Mistral, tramontane ou petite bise, pas un stade en France dans lequel il soit le bienvenu. “Le vent, je l’avais en horreur. Il nivelle les valeurs et tire le jeu vers le bas”, estime Alain Blachon, l’ancien adjoint de Guy Lacombe et Claude Puel. Même son de cloche chez Emerick Darbelet, le coach-adjoint du Rodez Aveyron Football en Ligue 2 : “On ne peut pas imaginer pire ennemi du jeu. Quel que soit leur niveau et leur qualité, je n’ai jamais vu un joueur se réjouir de devoir disputer une rencontre avec des rafales balayant le terrain”. Serge Pacholski, entraîneur du Sporting Club Saint-Martinois (D3) dans les Bouches-du-Rhône, fait part de l’incidence de cette composante météorologique dans le déroulement d’une saison : “Par chez nous, le mistral souffle un certain nombre de jours dans l’année. On n’aime pas ça mais on apprend à faire avec parce que l’on sait qu’on y sera confrontés à plusieurs reprises.

 

“Commencer avec le vent car il peut tourner…”

 

S’ils confient bien volontiers leurs désagréments de devoir composer avec cet élément, tous se rejoignent sur l’obligation de s’y adapter. Parmi les ajustements nécessaires, la question de savoir s’il convient de démarrer avec le vent ou bien contre, pour peu que le “toss” soit gagné. “Je conseille de commencer dans le sens du souffle. Tout simplement parce qu’il peut tourner ou caler dans le courant de la rencontre”, affirme Alain Blachon. Une preuve de bon sens reprise à l’unisson par les différents techniciens. Cependant, si le point de vue pragmatique ne semble souffrir d’aucune contestation, la plupart pointe un lien entre le niveau technique des joueurs et leur aptitude collective à décliner le projet de jeu de l’équipe sous les bourrasques : “Plus une formation maîtrise les remontées de balle, plus elle s’appuie sur des circuits de passes courtes, et moins elle souffre de l’impact de l’air”, précise ainsi Mickaël Boully, l’entraîneur des gardiens du Paris FC (Ligue 2). Des paroles confirmées en creux par Serge Pacholski au sujet des joueurs amateurs : “Dans les niveaux départementaux, la qualité technique des joueurs ne permet pas toujours d’assurer la progression du jeu ligne par ligne contre le vent. C’est pourquoi je demande que l’on commence avec, en espérant prendre l’avantage assez rapidement. Par expérience, je sais que l’objectif consiste le plus souvent à marquer un but de plus que l’adversaire dans la mi-temps disputée dans les conditions favorables.” Une unanimité qui n’entend cependant pas éluder l’impact des consignes exprimées par les coachs en pareille circonstance. Première ligne évoquée par Emerick Darbelet, celle des attaquants : “Vent dans le dos, on demande aux attaquants de ne pas hésiter à tenter leurs chances, même si les conditions de frappe ne sont pas toujours optimales. Idem sur les centres qui peuvent se convertir en but à la faveur d’une bourrasque ou induire les défenseurs en erreur sur leur lecture de trajectoire.

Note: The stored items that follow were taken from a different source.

(* ===== verification/Main.v ===== *)
(** * The process ([worker/worker.py]: [WorkerDaemon.__init__], [_build_minio], [_amain], [main])

    From the environment of the process to the running daemon: the configuration, the metrics server,
    the clients, the signal handlers, and the start of [run]. *)
From S2P Require Import Prelude PyStr Errors Json JsonText Effects Constants Types Telemetry Config ImageRegistry Capture Executor Run Store Queue Worker Daemon.
From stdpp Require Import options.

Section Main.
Context {PR : PyRuntime} {JR : JsonRuntime} {E : Type} {HE : Handler E} {X : SandboxExec E}.

(** Whether there is a MinIO client. *)
Definition _build_minio (cfg : WorkerConfig) : M E bool :=
  try_except
    (_ ← call (MClient (minio_endpoint cfg) (minio_access_key cfg) (minio_secret_key cfg) (minio_secure cfg));
     mret true)
    (λ e, if is_Exception e then Some (mret false) else None).

(** [asyncio.Semaphore(value)] *)
Definition new_semaphore (value : Z) : res Z := if value <? 0 then Raise ValueError else Ok value.

(** [WorkerDaemon.__init__]: the clients and the pool; what else it builds has no effect. *)
Definition init (cfg : WorkerConfig) (root : RootLogger) : M E (bool * RootLogger) :=
  let '(logger, root) := configure_logging (log_level cfg) root in
  _ ← lift logger;
  _ ← call (RConnect (redis_url cfg));
  minio ← _build_minio cfg;
  _ ← lift (new_semaphore (worker_concurrency cfg));
  mret (minio, root).

Definition start_metrics_server (port : Z) : M E unit := call (SMetricsServer port).

Definition is_NotImplementedError (e : exc) : bool := match e with NotImplementedError => true | _ => false end.

Definition add_signal_handlers : M E unit :=
  for_each [u "SIGTERM"; u "SIGINT"] (λ sig, suppress is_NotImplementedError (call (SAddSignal sig))).

(** [_amain] up to the loop of [daemon.run()]: the configuration, whether there is a MinIO client, and
    the root logger. *)
Definition _amain (environ : gmap pystr pystr) (tempdir default_id : pystr) (root : RootLogger) :
    M E (WorkerConfig * bool * RootLogger) :=
  cfg ← lift (load_worker_config environ tempdir default_id);
  _ ← start_metrics_server (metrics_port cfg);
  r ← init cfg root;
  let '(minio, root) := (r : bool * RootLogger) in
  _ ← add_signal_handlers;
  _ ← startup cfg minio;
  mret (cfg, minio, root).

(** ** Properties *)

(** The commands of a start, oldest first, before the daemon's own. *)
Definition boot_commands (cfg : WorkerConfig) : list cmd :=
  [SMetricsServer (metrics_port cfg); RConnect (redis_url cfg);
   MClient (minio_endpoint cfg) (minio_access_key cfg) (minio_secret_key cfg) (minio_secure cfg);
   SAddSignal (u "SIGTERM"); SAddSignal (u "SIGINT")].

Lemma build_minio_spec cfg s :
  returns (_build_minio cfg) (λ minio s', ∃ a,
    trace s' = Ev (MClient (minio_endpoint cfg) (minio_access_key cfg) (minio_secret_key cfg) (minio_secure cfg)) a :: trace s ∧
    minio = is_ok a) s.
Proof.
  unfold _build_minio. apply wp_try. do 2 wp_step. destruct r as [a|x]; [wp_step; intros ? [= <-]; by exists (Ok a)|].
  destruct (is_Exception x); [|done]. wp_step. intros ? [= <-]. by exists (Raise x).
Qed.

Lemma add_signal_handlers_spec s :
  returns add_signal_handlers (λ _ s', ∃ a b,
    trace s' = Ev (SAddSignal (u "SIGINT")) a :: Ev (SAddSignal (u "SIGTERM")) b :: trace s) s.
Proof.
  unfold add_signal_handlers. cbn [for_each].
  assert (∀ sig s, returns (suppress is_NotImplementedError (call (SAddSignal sig)))
            (λ _ s', ∃ a, trace s' = Ev (SAddSignal sig) a :: trace s) s) as Hone.
  { intros sig s0. apply wp_suppress. wp_step. destruct r as [[]|x]; [intros ? _; by exists (Ok tt)|].
    destruct (is_NotImplementedError x); intros ? [=]; by exists (Raise x). }
  ret_step. eapply returns_mono; [|apply Hone]. intros [] s1 (b & Hb).
  ret_step. eapply returns_mono; [|apply Hone]. intros [] s2 (a & Ha). ret_step.
  exists a, b. by rewrite Ha, Hb.
Qed.

(** C40: the start of the process.  With a malformed integer setting it ends with [ValueError] before any
    command is issued.  When it comes up, the configuration is the one of the environment, the pool
    size is not negative, records are logged once, and the commands were: the metrics server on the
    configured port, the two clients, the two signal handlers, and only then the first commands to
    Redis; the result is the initial state of a daemon, without MinIO exactly if the client could not
    be built. *)
Theorem amain_starts environ tempdir default_id root s :
  default_id ≠ [] →
  (existsb (malformed environ) int_settings = true →
   _amain environ tempdir default_id root s = (Raise ValueError, s)) ∧
  returns (_amain environ tempdir default_id root) (λ '(cfg, minio, root') s',
    load_worker_config environ tempdir default_id = Ok cfg ∧ 0 ≤ worker_concurrency cfg ∧
    handlers root' = [StdoutJson] ∧
    ∃ s1 boot, trace s1 = boot ++ trace s ∧ rev (map ev_cmd boot) = boot_commands cfg ∧
      reachable cfg minio s1 (launched cfg s') ∧
      ∃ e, boot !! 2%nat = Some e ∧ minio = ev_ok e) s.
Proof.
  intros Hid. split.
  - intros Hm. pose proof (load_worker_config_outcome environ tempdir default_id Hid) as Ho. rewrite Hm in Ho.
    unfold _amain, lift, mbind, M_bind. by rewrite Ho.
  - unfold _amain, start_metrics_server. ret_step. ret_step. rename a into cfg, H into Hcfg. do 2 ret_step.
    unfold init. pose proof (proj1 (configure_logging_once (log_level cfg) (log_level cfg) root)) as Hlog.
    destruct (configure_logging (log_level cfg) root) as [logger root']. cbn [snd] in Hlog.
    do 6 ret_step. eapply returns_mono; [|apply build_minio_spec]. intros minio s2 (c & Hc & ->).
    ret_step. ret_step. unfold new_semaphore in H0. destruct (Z.ltb_spec (worker_concurrency cfg) 0); [done|].
    ret_step. ret_step. eapply returns_mono; [|apply add_signal_handlers_spec]. intros [] s3 (x & y & Ht).
    ret_step. intros [] Hs. ret_step. split_and!; [done|lia|done|].
    exists s3, [Ev (SAddSignal (u "SIGINT")) x; Ev (SAddSignal (u "SIGTERM")) y;
      Ev (MClient (minio_endpoint cfg) (minio_access_key cfg) (minio_secret_key cfg) (minio_secure cfg)) c;
      Ev (RConnect (redis_url cfg)) (Ok a1); Ev (SMetricsServer (metrics_port cfg)) (Ok a)].
    split; [by rewrite Ht, Hc|]. split; [done|]. split; [|by eexists].
    exists (startup cfg (is_ok c) s3).2. split; [|apply rtc_refl].
    destruct (startup cfg (is_ok c) s3) as [r s4]. cbn in *. by subst r.
Qed.
End Main.

(** ** Concrete starts *)
Module ExampleMain.
#[local] Existing Instance AsciiRuntime.ascii_runtime.
#[local] Existing Instance PlainJson.plain_json.
#[local] Instance world : Handler unit := Scripted.quiet.
#[local] Instance exec : SandboxExec unit := execute_impl ExampleHost.host.

Definition root : RootLogger := {| handlers := [OtherHandler]; root_level := 30 |}.

Definition up : res (WorkerConfig * bool * RootLogger) * st unit :=
  _amain ∅ (u "/tmp") (u "w1") root Scripted.start.

Definition started : WorkerConfig * bool * RootLogger :=
  Eval vm_compute in (match up.1 with Ok x => x | Raise _ => (ExampleWorker.cfg, false, root) end).

Lemma up_eq : fst (_amain ∅ (u "/tmp") (u "w1") root Scripted.start) = Ok started.
Proof. vm_compute. reflexivity. Qed.

Lemma amain_starts_witness :
  _amain {[ u "QUEUE_BLOCK_MS" := u "5s" ]} (u "/tmp") (u "w1") root Scripted.start = (Raise ValueError, Scripted.start) ∧
  handlers started.2 = [StdoutJson] ∧ ∃ s1, reachable started.1.1 started.1.2 s1 (launched started.1.1 up.2).
Proof.
  split.
  - apply (amain_starts {[ u "QUEUE_BLOCK_MS" := u "5s" ]} (u "/tmp") (u "w1") root Scripted.start); [done|].
    vm_compute. reflexivity.
  - destruct (amain_starts ∅ (u "/tmp") (u "w1") root Scripted.start ltac:(done)) as [_ H].
    specialize (H started up_eq). destruct H as (_ & _ & Hh & s1 & boot & _ & _ & Hr & _).
    split; [exact Hh|]. exists s1. exact Hr.
Defined.
End ExampleMain.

Défensivement, on peut leur demander d’accentuer les phases de pressing sur des défenseurs qui peineront sans doute à trouver leurs partenaires vers l’avant. Contre le vent, en revanche, on leur rappellera de suivre tous les ballons en profondeur, même s’ils semblent injouables, parce qu’il peut les freiner et mettre les gardiens en grande difficulté dans leurs appréciations.

 

“Contre le vent, moins de jeu direct et plus de passes courtes”

 

Autre poste, autres consignes évoquées par Alain Blachon pour les titulaires de la ligne de défense : “En possession et contre le sens des rafales, les défenseurs vont devoir privilégier les relances courtes et éviter les ballons longs aériens qui vont immanquablement revenir et représenter autant de munitions pour les adversaires. Moins de jeu direct donc et plus de séquences à base de passes courtes. Défensivement en revanche, la difficulté consiste à gérer l’espace dans leur dos et les passes profondes en fonction du cadrage du porteur, surtout si le bloc évolue haut. À proximité de notre but, on insiste sur la nécessité de sortir sur les joueurs à distance le plus rapidement possible pour empêcher les tirs.” Commencer avec le vent si possible, adapter le plan de jeu aux conditions et donner des consignes spécifiques qui tiennent compte des circonstances, voilà donc selon nos intervenants, les clés d’un match réussi par grand vent.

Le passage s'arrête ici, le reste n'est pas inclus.